The left side simplifies to:

$$x = \log(3)$$

Find the answer to that using a calculator.

Answer 2

$x=\ln(3)$.

Filling up the $30$ characters.

Answer 3

I'm assuming you don't know logarithms and you would like more precise explanation. First, bring the $-3$ to the other side: $$e^x=3$$ Now, to solve equations like this you need logarithms. Let's take a look at this: $2^3=8$ . Two raised to the third power is eight. Keep in mind, $2$ is the base. This equation is equal to $\log_28=3$. Notice that the base of the logarithm is $2$ as in $2^3=8$.

So, logarithms basically solve "to what power I have to raise a number, to get another number." In the equation $\log_28$ we can ask ourselves what number do I have to raise the base $(2)$ to get number $8$. It is $3$, because $2^3=8$.

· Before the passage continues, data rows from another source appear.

(** C15 A call that reports success delivered: the whole request went out, a
    complete framed response came back, it is stored under a token that was
    not in use, the other responses are untouched, and the guest finds the
    token at the address it passed. *)
Theorem http_call_delivers e h n c pool args c' p' tr :
  Forall2 typed (replicate 10 I32) args -> wf_ctx M c -> within n c -> 0 <= n < 4294967295 ->
  pw_proxy_http_call e h c pool args = Done (c', p', tr, PROXY_OK) ->
  let t := http_call_next_token (cl c) + 1 in
  http_calls (cl c) !! t = None /\
  exists hd body, framed hd body /\
    http_calls (cl c') = <[t := response_entry (hd ++ body)]> (http_calls (cl c)) /\
    sub (mem_bytes (w c')) (u32 (nth 9 args 0)) 4 = le_bytes 4 t.
Proof.
  intros Ht Hc Hb Hn E t.
  destruct (handler_spec e h n c pool args Ht Hc Hb Hn) as (c0 & p0 & tr0 & r0 & E' & _ & _ & _ & Hcase).
  rewrite E in E'. simplify_eq.
  destruct Hcase as [(_ & _ & ? & _)|(_ & _ & [(_ & ?)|(host & port & ex & text & _ & _ & _ & _ & _ & _ & Hok)])];
    [done..|].
  split.
  - destruct Hc as (_ & _ & _ & Hk & _). destruct Hb as (_ & _ & _ & Hb).
    eapply token_fresh; [done|exact Hb|lia].
  - destruct (Hok eq_refl) as (_ & hd & body & Hf & Hm & _ & _ & Hsub). by exists hd, body.
Qed.

(** C20 The rate limit holds within the context of one execution, if it is not 0:
    of any sequence of calls of [proxy_http_call] with this context, at most
    [http_call_max], less the calls counted before, reach the network.  Each
    execution has a counter of its own, and a limit of 0 refuses no call
    ([zero_limit_never_refuses]). *)
Theorem http_call_limit qs n c pool :
  0 < http_call_max (cfg c) < 4294967296 -> 0 <= http_call_count (cl c) ->
  Forall (fun q => Forall2 typed (replicate 10 I32) q.2) qs ->
  wf_ctx M c -> within n c -> 0 <= n -> n + len qs < 4294967295 ->
  exists c' trs, run_calls c pool qs = Done (c', trs) /\
    active trs <= Z.max 0 (http_call_max (cfg c) - http_call_count (cl c)).
Proof.
  revert n c pool. induction qs as [|[[e h] args] qs IH]; intros n c pool Hmax Hcnt Hq Hc Hb Hn Hlen.
  { exists c, []. split; [done|]. simpl. lia. }
  inversion_clear Hq as [|?? Hargs Hrest]. simpl in Hargs. rewrite len_cons in Hlen.
  pose proof (len_nonneg qs). cbn [run_calls].
  destruct (handler_spec e h n c pool args Hargs Hc Hb) as (c1 & p1 & tr & r & -> & Hc1 & Hb1 & Hcfg & Hcase);
    [lia|]. cbn [obind].
  assert (0 <= http_call_count (cl c1)) as Hcnt1.
  { destruct Hcase as [(-> & _)|(_ & -> & _)]; [done|apply is_u32_u32]. }
  rewrite <- Hcfg in Hmax.
  destruct (IH (n + 1) c1 p1 Hmax Hcnt1 Hrest Hc1 Hb1) as (c2 & trs & -> & Ha); [lia|lia|].
  cbn [obind]. eexists _, _. split; [done|]. rewrite Hcfg in *.
  destruct Hcase as [(-> & -> & _ & Hl)|(Hl & Ec & _)]; [simpl; lia|].
  assert (http_call_count (cl c1) = http_call_count (cl c) + 1) as Ec' by (rewrite Ec; zlia).
  destruct tr; cbn [active]; lia.
Qed.

(** A limit of zero does not disable callouts: with [http_call_max = 0] the
    limit refuses no call, whatever was called before. *)
Theorem zero_limit_never_refuses e h n c pool args :
  http_call_max (cfg c) = 0 ->
  Forall2 typed (replicate 10 I32) args -> wf_ctx M c -> within n c -> 0 <= n < 4294967295 ->
  exists c' p' tr r, pw_proxy_http_call e h c pool args = Done (c', p', tr, r) /\
    http_call_count (cl c') = u32 (http_call_count (cl c) + 1) /\
    ((tr = [] /\ r = PROXY_BAD_ARGUMENT) \/ sends h c pool args c' tr r).
Proof.
  intros H0 Ht Hc Hb Hn.
  destruct (handler_spec e h n c pool args Ht Hc Hb Hn) as (c' & p' & tr & r & E & _ & _ & _ & Hcase).
  exists c', p', tr, r. split; [done|]. destruct Hcase as [(_ & _ & _ & ?)|(_ & ? & ?)]; [lia|done].
Qed.
End Claims.

(** ** A concrete world *)

Definition deaf_guest : Guest := {| guest_malloc := fun m _ => (m, None) |}.

#[export] Instance deaf_limit : @MemLimit deaf_guest 65536.
Proof. split; [lia|]. by intros m n Hm b ->%Hm. Defined.

(** A guest that calls [a:80] without headers or body, the token at 8. *)
Definition call_ctx (max : Z) (allowed : option (list bytes)) : pctx :=
  PCtx (Config 1 2 None None None 0 None max 0 allowed) None (Some (TickEngine [] (replicate 64 None)))
       (WCtx true true (Some (str "a:80" ++ replicate 8 0)) false)
       (LocalResponse false 0 None 0 None 0) (Bodies None false None false None false)
       (Stores None None None) (Calls ∅ 0 None 0) (Stream 0 false false) [] [].

Definition call_args : list Z := [0; 4; 0; 0; 0; 0; 0; 0; 0; 8].

Definition calm : hnet := {|
  h_net := fun _ => toy_net;
  h_getaddrinfo := fun _ _ => Some [AF_INET 167772161 80; AF_INET 16909060 80];
  h_attempt := fun _ _ => DirectAttempt 9 true false false false;
  h_peer := fun _ => Peer hello (replicate 50 (RAvail 10)) [Wrote 5; WIntr; Wrote 1000];
  h_acquire_time := 0;
  h_report_time := 0
|}.

Lemma call_ctx_wf max allowed : wf_ctx (VL := plain_laws) 65536 (call_ctx max allowed).
Proof.
  split_and!.
  - intros b [= <-]. by_decide.
  - by split_and!.
  - split_and!; by_decide.
  - split_and!; [apply map_Forall_empty|done|done].
  - by intros e [= <-].
  - done.
  - split; [done|constructor].
  - split; [done|constructor].
Qed.

Lemma call_ctx_within max allowed : within 0 (call_ctx max allowed).
Proof. by split_and!. Qed.

Lemma call_args_typed : Forall2 typed (replicate 10 I32) call_args.
Proof. repeat constructor; simpl; lia. Qed.

(** The results of the call, with the pool and without. *)
Definition call_result (max : Z) (allowed : option (list bytes)) (p : option pool) :=
  pw_proxy_http_call quiet_env calm (call_ctx max allowed) p call_args.

Definition result_trace (o : outcome (pctx * option pool * list net_event * Z)) : list net_event :=
  match o with Done (_, _, tr, _) => tr | Fault => [] end.

Lemma http_call_confined_witness :
  result_trace (call_result 0 None None) <> [] /\
  vwasm_http_addr_is_private (Some (AF_INET 16909060 80)) = false /\
  (exists host port u, names_upstream (call_ctx 0 (Some [str "a:80"])) call_args host port /\
     u ∈ [str "a:80"] /\ cstr u = host ++ str ":" ++ dec port /\
     call_address calm (call_ctx 0 (Some [str "a:80"])) (Some toy_pool) call_args host port
       (AF_INET 16909060 80)).
Proof.
  split; [vm_compute; discriminate|]. split.
  - destruct (call_result 0 None None) as [[[[c' p'] tr] r]|] eqn:E; [|vm_compute in E; discriminate].
    destruct (http_call_confined (M := 65536) (VL := plain_laws) quiet_env calm 0 (call_ctx 0 None) None
                call_args c' p' tr r call_args_typed (call_ctx_wf _ _) (call_ctx_within _ _)
                ltac:(lia) E) as [H _].
    apply H; [reflexivity|]. vm_compute in E. injection E as _ _ <- _. right. left.
  - destruct (call_result 0 (Some [str "a:80"]) (Some toy_pool)) as [[[[c' p'] tr] r]|] eqn:E;
      [|vm_compute in E; discriminate].
    destruct (http_call_confined (M := 65536) (VL := plain_laws) quiet_env calm 0
                (call_ctx 0 (Some [str "a:80"])) (Some toy_pool)
                call_args c' p' tr r call_args_typed (call_ctx_wf _ _) (call_ctx_within _ _)
                ltac:(lia) E) as [_ H].
    vm_compute in E. injection E as _ _ <- _.
    destruct (H [str "a:80"] eq_refl ltac:(discriminate) ltac:(discriminate))
      as (host & port & u & Hn & Hu & Eu & Ha).
    exists host, port, u. split; [exact Hn|]. split; [exact Hu|]. split; [exact Eu|].
    apply Ha. right. left.
Defined.

Lemma http_call_no_injection_witness :
  exists method path host keep l x,
    let lines := request_lines method path host 0 keep l in
    Forall line_free lines /\ Forall pair_clean l /\
    join_lines lines ++ call_bytes (call_ctx 0 None) 0 0 =
      sent (result_trace (call_result 0 None (Some toy_pool))) ++ x.
Proof.
  destruct (call_result 0 None (Some toy_pool)) as [[[[c' p'] tr] r]|] eqn:E;
    [|vm_compute in E; discriminate].
  apply (http_call_no_injection (M := 65536) (VL := plain_laws) quiet_env calm 0 (call_ctx 0 None)
           (Some toy_pool) call_args c' p' tr r call_args_typed (call_ctx_wf _ _)
           (call_ctx_within _ _) ltac:(lia) E).
  vm_compute in E. injection E as _ _ <- _. discriminate.
Defined.

Lemma http_call_delivers_witness :
  exists c' p' tr, call_result 0 None None = Done (c', p', tr, PROXY_OK) /\
    sub (mem_bytes (w c')) 8 4 = [1; 0; 0; 0].
Proof.
  destruct (call_result 0 None None) as [[[[c' p'] tr] r]|] eqn:E; [|vm_compute in E; discriminate].
  exists c', p', tr. assert (r = PROXY_OK) as -> by (vm_compute in E; injection E; intros; subst; done).
  split; [reflexivity|].
  destruct (http_call_delivers (M := 65536) (VL := plain_laws) quiet_env calm 0 (call_ctx 0 None) None
              call_args c' p' tr call_args_typed (call_ctx_wf _ _) (call_ctx_within _ _)
              ltac:(lia) E) as (_ & hd & body & _ & _ & H). exact H.
Defined.

Lemma http_call_limit_witness :
  exists c' trs, run_calls (call_ctx 2 None) None (replicate 5 (quiet_env, calm, call_args)) =
    Done (c', trs) /\ active trs = 2 /\ active trs <= 2.
Proof.
  destruct (http_call_limit (M := 65536) (VL := plain_laws) (replicate 5 (quiet_env, calm, call_args)) 0
              (call_ctx 2 None) None) as (c' & trs & E & H).
  - simpl. lia.
  - simpl. lia.
  - repeat constructor; simpl; lia.
  - apply call_ctx_wf.
  - apply call_ctx_within.
  - lia.
  - by_decide.
  - exists c', trs. split; [exact E|]. split; [|exact H]. vm_compute in E. injection E as _ <-. reflexivity.
Defined.

Lemma zero_limit_never_refuses_witness :
  exists c' p' tr r, call_result 0 None None = Done (c', p', tr, r) /\
    http_call_count (cl c') = 1.
Proof.
  destruct (zero_limit_never_refuses (M := 65536) (VL := plain_laws) quiet_env calm 0 (call_ctx 0 None)
              None call_args eq_refl call_args_typed (call_ctx_wf _ _) (call_ctx_within _ _)
              ltac:(lia)) as (c' & p' & tr & r & E & H & _).
  exists c', p', tr, r. split; [exact E|exact H].
Defined.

The same stuff applies when the base is $e$. The equation $e^x=3$ is the same equation as $x=\log_e3$. So to what power do I have to raise $e$ to get $3$. $x=\log_e3$ is the same as $x=\ln3$, where $\ln$ means natural logarithm., or just logarithm with base $e$.

Now, normally you can leave your answer as $x=\ln3$, but if you want to get exact number that is eqal $x$, you just have to compute lnatural logarithm of $3$, which is irrational and it is approximately $1.0986122...$

So, $x=\ln3=1.0986122...$